Items listed in a dataset

= = = = = = =

(** * esmeralda collector: a shallow embedding of [collector/collector.go]

    The collector is a three-stage pipeline.  Spans arrive through the HTTP
    handler ([HTTPCollector]) or the Kafka consumer loop ([kafkaRoutine]) and
    are handed over [SpansProcessingChan]; [queueRoutine] assembles them into
    documents and accumulates them in [DocumentQueue]; [documentRoutine]
    receives full batches from [DocumentQueueChan] and writes them to
    Elasticsearch with one bulk request per batch.

    Conventions of the embedding.
    - A Go [int] is a [Z]; [len] of a slice is [Z.of_nat (length _)].
    - A Go pair [(value, err)] is a sum [value + error] where the code only
      uses the value when [err == nil], and a pair with an [option error]
      where it uses the value regardless.
    - A channel is the list of values that were handed over it, oldest first.
      A send that may find no receiver takes the number of receives the
      other side still performs (modules [Consumer], [Backpressure] and
      [Handoff]).
    - A goroutine's infinite [for { select { ... } }] is a fold over the list
      of [select] outcomes the environment offers it; when the list runs out
      the goroutine is parked in [select] and has not returned.
    - Packages that are not part of [collector.go] ([trace], [setting],
      [storage], the Elasticsearch and Kafka clients) are Section variables. *)

From Stdlib Require Import ZArith Lia.
From stdpp Require Import base list strings gmap.

(** Go's [error] interface; only its identity matters here. *)
Definition error := string.

(** [trace.Document], with the four fields [collector.go] reads. *)
Record Document := mkDocument {
  IndexName : string;
  IndexBaseName : string;
  TypeName : string;
  Payload : string
}.

#[global] Instance Document_eq_dec : EqDecision Document.
Proof. solve_decision. Defined.

(** ** Batch accumulator: [queueRoutine] and its closure [assignSpansToQueue] *)
Module Accumulator.

Section queueRoutine.
(** [trace.Span] and its method [AssembleDocument]. *)
Variable Span : Type.
Variable AssembleDocument : Span -> Document + error.
(** [setting.Settings.Elasticsearch.Bulk]. *)
Variable Bulk : Z.

Inductive LogEntry :=
| InfoStart
| WarnSpanEncode (err : error) (span : Span)
| InfoDone.

(** The fields of [CollectorService] the accumulator touches.
    [DocumentQueueChan] holds the batches sent so far.  In this module every
    send on it completes; module [Backpressure] below gives the routine
    with the send blocking when the persister takes no more batches, and
    shows that its batches are a prefix of the ones listed here.  [Mux] is
    taken by this goroutine only and is not represented. *)
Record CollectorService := mkService {
  DocumentQueue : list Document;
  DocumentQueueChan : list (list Document);
  Log : list LogEntry
}.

= = = = = = =

Your task
Your job is to copy out every line from the records above that has the word "goroutine".

Solution to the exercise
    - A goroutine's infinite [for { select { ... } }] is a fold over the list
      the goroutine is parked in [select] and has not returned.
    taken by this goroutine only and is not represented. *)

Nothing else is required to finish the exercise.